Signaling pathways of type I and type III interferons (IFNs). The production of (A) type I and (B) type III IFNs can be induced by virus infection or by immune complexes, which are sensed by pattern recognition receptors (PRRs), especially toll-like receptors (TLRs) and retinoic acid-inducible gene 1 (RIG-I)-like receptors (RLRs). Differential signaling molecules lead to the activation of the transcription factors nuclear factor kappa-light-chain-enhancer of activated B cells (NF-κB) and interferon regulatory factors (IRFs), and eventually to the activation of IFN gene transcripts.
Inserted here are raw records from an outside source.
(** * Dance Companion: the mirrored-pose pipeline and its orchestration loop

    A shallow embedding of [utils/pose_visualizer.py], [utils/video_source.py],
    [utils/pose_detector.py], [dance_companion.py] and [app.py].

    - Python [float] is IEEE-754 binary64: Rocq's primitive [float], specified
      by [Prim2SF] and the operations of [SpecFloat].
    - Python [int] is [Z].
    - A [dict] is an insertion-ordered association list with unique keys.
    - NumPy arrays live in a heap of images addressed by locations, so that
      in-place drawing ([cv2.circle], [cv2.line]) and aliasing are visible.
    - Calls to OpenCV, MediaPipe and [print] are recorded in a trace. *)

From Stdlib Require Import ZArith Lia Floats.
From stdpp Require Import base list gmap strings.

#[local] Open Scope Z_scope.

(** ** Python exceptions and results *)

(** The exception classes the modelled code can meet.  All derive from
    [Exception] except [KeyboardInterrupt], which derives from
    [BaseException] only. *)
Inductive exn : Set :=
  | ValueError
  | OverflowError
  | KeyError
  | UnboundLocalError
  | ZeroDivisionError
  | Cv2Error
  | RuntimeError
  | KeyboardInterrupt.

#[global] Instance exn_eq_dec : EqDecision exn.
Proof. solve_decision. Defined.

Definition is_Exception (e : exn) : bool :=
  match e with
  | KeyboardInterrupt => false
  | _ => true
  end.

Inductive result (A : Type) : Type :=
  | Ok (a : A)
  | Raise (e : exn).
Arguments Ok {A} a.
Arguments Raise {A} e.

#[global] Instance result_ret : MRet result := @Ok.
#[global] Instance result_bind : MBind result := λ A B f r,
  match r with
  | Ok a => f a
  | Raise e => Raise e
  end.

(** ** Python floats and their conversions *)

Module PyFloat.

(** [float(n)] for an [int] [n]: the nearest binary64 value, ties to even;
    [OverflowError] when [n] is too large. *)
Definition float_of_int (n : Z) : result float :=
  match binary_normalize prec emax n 0 false with
  | S754_infinity _ => Raise OverflowError
  | sf => Ok (SF2Prim sf)
  end.

(** [int(f)]: truncation toward zero; [ValueError] on NaN and
    [OverflowError] on an infinity. *)
Definition trunc_sf (f : spec_float) : result Z :=
  match f with
  | S754_nan => Raise ValueError
  | S754_infinity _ => Raise OverflowError
  | S754_zero _ => Ok 0
  | S754_finite s m e => Ok (cond_Zopp s (Z.shiftl (Z.pos m) e))
  end.

Definition py_int (f : float) : result Z := trunc_sf (Prim2SF f).

(** [f * n] with [f] a [float] and [n] an [int]: [n] is converted first. *)
Definition mul_int (f : float) (n : Z) : result float :=
  nf ← float_of_int n; Ok (f * nf)%float.

(** [n - f] with [n] an [int] and [f] a [float]. *)
Definition int_sub (n : Z) (f : float) : result float :=
  nf ← float_of_int n; Ok (nf - f)%float.

(** [a / b] on two [int]s (true division).  Python rounds the exact
    quotient once; for operands below [2^53], which convert exactly, that
    is the binary64 quotient of the converted operands. *)
Definition int_truediv (a b : Z) : result float :=
  if decide (b = 0) then Raise ZeroDivisionError
  else af ← float_of_int a; bf ← float_of_int b; Ok (af / bf)%float.

(** [0 <= f <= 1] as Python evaluates it. *)
Definition normalized (f : float) : bool :=
  (0 <=? f)%float && (f <=? 1)%float.

End PyFloat.

(** ** Insertion-ordered dictionaries with integer keys *)

Module PyDict.

Definition t (V : Type) : Type := list (Z * V).

Definition empty {V} : t V := [].

(** [k in d] *)
Definition contains {V} (k : Z) (d : t V) : bool :=
  bool_decide (k ∈ d.*1).

Fixpoint get {V} (k : Z) (d : t V) : option V :=
  match d with
  | [] => None
  | (k', v) :: d' => if decide (k = k') then Some v else get k d'
  end.

(** [d[k]] *)
Definition getitem {V} (k : Z) (d : t V) : result V :=
  match get k d with
  | Some v => Ok v
  | None => Raise KeyError
  end.

(** [d[k] = v]: an existing key keeps its position, a new key goes last. *)
Fixpoint setitem {V} (k : Z) (v : V) (d : t V) : t V :=
  match d with
  | [] => [(k, v)]
  | (k', v') :: d' =>
      if decide (k = k') then (k, v) :: d' else (k', v') :: setitem k v d'
  end.

(** [d.keys()] and [d.values()], in insertion order. *)
Definition keys {V} (d : t V) : list Z := d.*1.
Definition values {V} (d : t V) : list V := d.*2.

End PyDict.

(** ** Landmarks and the visualizer's configuration *)

(** A MediaPipe [NormalizedLandmark]: fields [x], [y], [z], [visibility]. *)
Record landmark : Set := Landmark {
  lm_x : float;
  lm_y : float;
  lm_z : float;
  lm_visibility : float;
}.

(** A BGR colour and a pixel position [(x, y)]. *)
Abbreviation color := (Z * Z * Z)%type.
Abbreviation point := (Z * Z)%type.

(** The attributes set by [PoseVisualizer.__init__]. *)
Record PoseVisualizer : Set := {
  landmark_color : color;
  connection_color : color;
  circle_radius : Z;
  line_thickness : Z;
  offset_x : Z;
}.

(** The defaults of [PoseVisualizer.__init__]. *)
Definition default_visualizer : PoseVisualizer :=
  {| landmark_color := (255, 0, 0);
     connection_color := (0, 0, 255);
     circle_radius := 3;
     line_thickness := 2;
     offset_x := 150 |}.

(** The visualizer with no horizontal offset, as [--offset 0] gives it. *)
Definition zero_offset_visualizer : PoseVisualizer :=
  {| landmark_color := (255, 0, 0);
     connection_color := (0, 0, 255);
     circle_radius := 3;
     line_thickness := 2;
     offset_x := 0 |}.

(** ** [PoseVisualizer.create_mirrored_landmarks] *)

(** [int(c * n)] *)
Definition to_pixel (c : float) (n : Z) : result Z :=
  p ← PyFloat.mul_int c n; PyFloat.py_int p.

(** The position that one pass of the loop computes for [lm]: [x], [y],
    then [mirror_x]. *)
Definition mirror_point (self : PoseVisualizer) (h w : Z) (lm : landmark)
    : result point :=
  x ← to_pixel (lm_x lm) w;
  y ← to_pixel (lm_y lm) h;
  let mirror_x := w - x + offset_x self in
  Ok (mirror_x, y).

(** The [for idx, lm in enumerate(landmarks.landmark)] loop from index
    [idx] on, updating the dictionary [d]. *)
Fixpoint mirror_loop (self : PoseVisualizer) (h w : Z) (idx : Z)
    (lms : list landmark) (d : PyDict.t point) : result (PyDict.t point) :=
  match lms with
  | [] => Ok d
  | lm :: rest =>
      position ← mirror_point self h w lm;
      mirror_loop self h w (idx + 1) rest (PyDict.setitem idx position d)
  end.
The secreted IFNs ligate to the type I or type III IFN receptors (IFN-α/β receptor (IFNAR)1/IFNAR2 or IFN-λ receptor (IFNLR)1/interleukin-10 receptor (IL-10R)2, respectively) of the neighboring cells and stimulate the production of IFN-stimulated genes (ISGs) via Janus kinase (JAK)-signal transducer and activator of transcription (STAT) pathways, which results in the production of several antiviral effectors. Cyclic GMP-AMP synthase (cGAS) transforms DNA into cyclic di-nucleotides (CDNs), which can be recognized by stimulator of interferon genes (STING). STING triggers the activation of tank-binding kinase 1 (TBK1) to phosphorylate IRF-3 and induces the transcription of type I IFNs. In the transcription of type III IFNs, the activation of STING is involved in Ku70.